- Spotify Exclusive Golden Hour 7 (Vinyl, 7", Single, Limited Edition, White) - Side 1

Single by Kacey Musgraves

from the album Golden Hour
- A-side: "Butterflies" (double A-side)
- Released: February 23, 2018
- Recorded: 2018
- Genre: Country
- Length: 3:36
- Label: MCA Nashville
- Songwriter(s): Kacey Musgraves; Luke Laird; Shane McAnally;
- Producer(s): Ian Fitchuk; Daniel Tashian; Kacey Musgraves;

Kacey Musgraves singles chronology
| "Dime Store Cowgirl" (2015) | "Space Cowboy" / "Butterflies" (2018) | "High Horse" (2018) |

Music video
- "Space Cowboy" on YouTube

= Space Cowboy (Kacey Musgraves song) =

2018 single by Kacey Musgraves

"Space Cowboy" is a song by American country singer and songwriter Kacey Musgraves, released as a single from her fourth studio album Golden Hour on February 23, 2018.

==Background==
In February 2018, Musgraves posted a photo with the caption: "One day I was out at the barn watching this stallion charging powerfully from one end of the arena to the other, bucking and galloping at full speed all alone. Though I was 'safe' on the other side of the arena wall, it kinda scared me when he came flying toward me..barely stopping in time. My riding teacher saw him coming at me and yelled at me to move away. I said 'I'm fine! The gate is closed!' to which she said, 'Girl – when they wanna go they will go…there ain't no point in even shuttin' the gate.' It really made a mark on me when she said that and I wrote it down. Space Cowboy came a couple days after with Shane McAnally and Luke Laird ✨Make peace with what doesn't belong. You'll find something better."

==Critical reception==
Chris DeVille from Stereogum wrote, "The melody is so gorgeously wistful, the wordplay so subtly pristine, the heartache so profound. Also, given that it actually sounds like a country song floating through outer space, we all ought to stand up and applaud the levels of compositional genius."

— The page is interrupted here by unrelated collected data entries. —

(** ** Fragmentation and reassembly *)















(** ** RTCP: BYE on termination *)

Lemma send_to_all_calls (f : frame.rtcp_frame) (ps : list Z) (sock : socket.t) :
  socket.calls (snd (rtcp.send_to_all f ps sock)) =
    socket.calls sock ++ ((fun p => socket.SendTo p f) <$> ps).
Proof.
  revert sock. induction ps as [|p ps IH]; intros sock; cbn.
  - by rewrite app_nil_r.
  - specialize (IH (snd (socket.sendto p f sock))).
    destruct (rtcp.send_to_all f ps (snd (socket.sendto p f sock))) as [ret' sock2] eqn:Hrest.
    unfold socket.sendto, socket.perform in *. cbn in *. rewrite Hrest. cbn.
    rewrite IH, <- app_assoc. reflexivity.
Qed.

(** Building and sending one packet: it goes to every participant and is
    recorded; nothing else changes. *)
Lemma emit_effect (f : frame.rtcp_frame) (s : rtcp.t) :
  let s' := snd (rtcp.emit f s) in
  rtcp.history s' = rtcp.Emitted f :: rtcp.history s
  /\ socket.calls (rtcp.socket_ s') =
       socket.calls (rtcp.socket_ s) ++ ((fun p => socket.SendTo p f) <$> rtcp.participant_ s)
  /\ rtcp.active_ s' = rtcp.active_ s
  /\ rtcp.runner_ s' = rtcp.runner_ s
  /\ rtcp.tp_ s' = rtcp.tp_ s /\ rtcp.tn_ s' = rtcp.tn_ s
  /\ rtcp.initial_ s' = rtcp.initial_ s.
Proof.
  unfold rtcp.emit.
  pose proof (send_to_all_calls f (rtcp.participant_ s) (rtcp.socket_ s)) as Hcalls.
  destruct (rtcp.send_to_all f (rtcp.participant_ s) (rtcp.socket_ s)) as [ret sock].
  cbn in *. rewrite Hcalls. done.
Qed.

Lemma generate_report_effect (s : rtcp.t) :
  exists f,
    rtcp.history (snd (rtcp.generate_report s)) = rtcp.Emitted f :: rtcp.history s
    /\ frame.is_bye f = false
    /\ frame.is_sender_report f = rtcp.sent_since_report (rtcp.history s)
    /\ frame.is_receiver_report f = negb (rtcp.sent_since_report (rtcp.history s))
    /\ rtcp.active_ (snd (rtcp.generate_report s)) = rtcp.active_ s
    /\ rtcp.tp_ (snd (rtcp.generate_report s)) = rtcp.tp_ s
    /\ rtcp.tn_ (snd (rtcp.generate_report s)) = rtcp.tn_ s
    /\ rtcp.initial_ (snd (rtcp.generate_report s)) = rtcp.initial_ s
    /\ socket.calls (rtcp.socket_ (snd (rtcp.generate_report s))) =
         socket.calls (rtcp.socket_ s)
           ++ ((fun p => socket.SendTo p f) <$> rtcp.participant_ s).
Proof.
  unfold rtcp.generate_report, rtcp.generate_receiver_report, rtcp.generate_sender_report.
  destruct (rtcp.sent_since_report (rtcp.history s)) eqn:Hsent; eexists;
    (split; [apply emit_effect|]); cbn; repeat split; apply emit_effect.
Qed.

(** The first [terminate] on an open connection. *)
Lemma terminate_open (s : rtcp.t) :
  rtcp.active s = true ->
  let s' := snd (rtcp.terminate s) in
  rtcp.active_ s' = false
  /\ rtcp.history s' = rtcp.Emitted frame.rtcp_bye_frame :: rtcp.history s
  /\ socket.calls (rtcp.socket_ s') =
       socket.calls (rtcp.socket_ s)
         ++ ((fun p => socket.SendTo p frame.rtcp_bye_frame) <$> rtcp.participant_ s)
  /\ rtcp.runner_ s' = option_map (fun _ => rtcp.Joined) (rtcp.runner_ s).
Proof.
  intros Hopen. unfold rtcp.terminate, rtcp.send_bye_packet. rewrite Hopen.
  pose proof (emit_effect frame.rtcp_bye_frame (rtcp.set_lifecycle (rtcp.runner_ s) false s))
    as (Hh & Hc & Ha & Hr & _).
  destruct (rtcp.emit frame.rtcp_bye_frame (rtcp.set_lifecycle (rtcp.runner_ s) false s))
    as [ret s1].
  cbn in *. rewrite Hh, Hc, Ha, Hr. done.
Qed.

(** A repeated [terminate] finds the connection closed and does nothing. *)
Lemma terminate_closed (s : rtcp.t) :
  rtcp.active s = false -> rtcp.terminate s = (RTP_OK, s).
Proof. intros Hclosed. unfold rtcp.terminate. by rewrite Hclosed. Qed.

(** One operation: only a [terminate] on an open connection adds a BYE, and
    it closes the connection; nothing reopens it. *)
Lemma apply_bye_count (o : rtcp.op) (s : rtcp.t) :
  rtcp.bye_count (rtcp.history (rtcp.apply o s)) =
    (rtcp.bye_count (rtcp.history s)
     + (if rtcp.is_terminate o && rtcp.active_ s then 1 else 0))%nat
  /\ rtcp.active_ (rtcp.apply o s) = rtcp.active_ s && negb (rtcp.is_terminate o).
Proof.
  destruct o as [alloc_ok | | | | conn | n | n | ssrc | ssrc | bw avg pm];
    cbn [rtcp.apply rtcp.is_terminate].
  - unfold rtcp.start. destruct alloc_ok; cbn; rewrite andb_true_r; split; lia || done.
  - destruct (rtcp.active_ s) eqn:Hact.
    + destruct (terminate_open s Hact) as (Ha & Hh & _). rewrite Ha, Hh. cbn. split; lia || done.
    + rewrite terminate_closed by exact Hact. cbn. rewrite Hact. split; lia || done.
  - unfold rtcp.runner_wakeup, rtcp.active. destruct (rtcp.active_ s) eqn:Hact.
    + set (s0 := rtcp.set_schedule _ _ _ _ s).
      destruct (generate_report_effect s0) as (f & Hh & Hbye & _ & _ & Ha & _).
      cbn. rewrite Hh, Ha. cbn. rewrite Hbye, Hact. split; lia || done.
    + rewrite Hact. cbn. split; lia || done.
  - destruct (generate_report_effect s) as (f & Hh & Hbye & _ & _ & Ha & _).
    rewrite Hh, Ha. cbn. rewrite Hbye, andb_true_r. split; lia || done.
  - cbn. rewrite andb_true_r. split; lia || done.
  - cbn. rewrite andb_true_r. split; lia || done.
  - cbn. rewrite andb_true_r. split; lia || done.
  - unfold rtcp.check_sender. destruct (rtcp.known _ _); cbn; rewrite andb_true_r;
      split; lia || done.
  - cbn. rewrite andb_true_r. split; lia || done.
  - cbn. rewrite andb_true_r. split; lia || done.
Qed.

Lemma run_bye_count (ops : list rtcp.op) (s : rtcp.t) :
  rtcp.bye_count (rtcp.history (rtcp.run ops s)) =
    (rtcp.bye_count (rtcp.history s)
     + (if rtcp.active_ s && existsb rtcp.is_terminate ops then 1 else 0))%nat
  /\ rtcp.active_ (rtcp.run ops s) = rtcp.active_ s && negb (existsb rtcp.is_terminate ops).
Proof.
  revert s. induction ops as [|o ops IH]; intros s.
  - cbn. rewrite andb_false_r, andb_true_r. split; lia || done.
  - unfold rtcp.run in *. cbn [foldl existsb].
    destruct (IH (rtcp.apply o s)) as [Hcount Hact].
    destruct (apply_bye_count o s) as [Hcount1 Hact1].
    rewrite Hcount, Hact, Hcount1, Hact1.
    destruct (rtcp.active_ s), (rtcp.is_terminate o), (existsb rtcp.is_terminate ops);
      cbn; split; lia || done.
Qed.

==Commercial performance==
On March 10, 2018, "Space Cowboy" peaked at number 30 on the Billboard Hot Country Songs chart. The song spent eight weeks on the chart.

On August 3, 2020, the single was certified gold by the Recording Industry Association of America (RIAA) for combined sales and streaming data of over 500,000 units in the United States.

==Composition==
"Space Cowboy" is originally in the key of D-flat major, with a tempo of 117 beats per minute. Written in common time, Musgraves vocal range spans from A_{3} to C_{5} during the song. Musgraves is saying that she is "okay" with her significant other leaving for some time. She recognizes the fact that they had their good times together, but it is time to move on because it is the best for the both of them. He is claiming he needs space, and she is willing to give it to him because their love has "faded".

==Live performances==
Musgraves performed the song for the first time on The Tonight Show Starring Jimmy Fallon. She also performed the single on The Ellen DeGeneres Show.

==Music video==
A music video for the single "Space Cowboy" was released on April 30, 2018. Rolling Stone described it as: "Filmed in Mexico City by director Courtney Phillips, the cinematic video tells its story through color and shadow while Musgraves' wounded ballad slowly transforms into an empowering anthem. Her post-romance world is hazy and clouded at first, confined to empty rooms with broken windows while her ex gallops through a tropical village. But the power dynamic soon shifts, with golden rays of morning sun shining down on Musgraves and black clouds gathering over her now-disillusioned cowboy." The video has over seven million views on YouTube.

==Credits and personnel==
Credits adapted from Genius.

- Songwriting – Kacey Musgraves, Luke Laird & Shane McAnally
- Mixing – Shawn Everett
- Acoustic guitar – Todd Lombardo and Daniel Tashian
- Bass – Daniel Tashian
- Keyboards – Daniel Tashian and Ian Fitchuk
- Piano – Ian Fitchuk
- Drums and percussion – Ian Fitchuk

==Cover versions==
Chevel Shepherd covered the song on The Voices Top 11 Performances in 2018.

== Accolades ==

Awards
| Year | Organization | Award | Result | Ref. |
| 2019 | Grammy Awards | Best Country Song | Won |  |
| ACM Awards | Song of the Year | Nominated |  |
| CMT Music Awards | Female Video of the Year | Nominated |  |

==Charts==

Chart performance for "Space Cowboy"
| Chart (2018) | Peak position |
|---|---|
| US Hot Country Songs (Billboard) | 30 |

==Certifications==

| Region | Certification | Certified units/sales |
| United States (RIAA) | Platinum | 1,000,000^{‡} |
^{‡} Sales+streaming figures based on certification alone.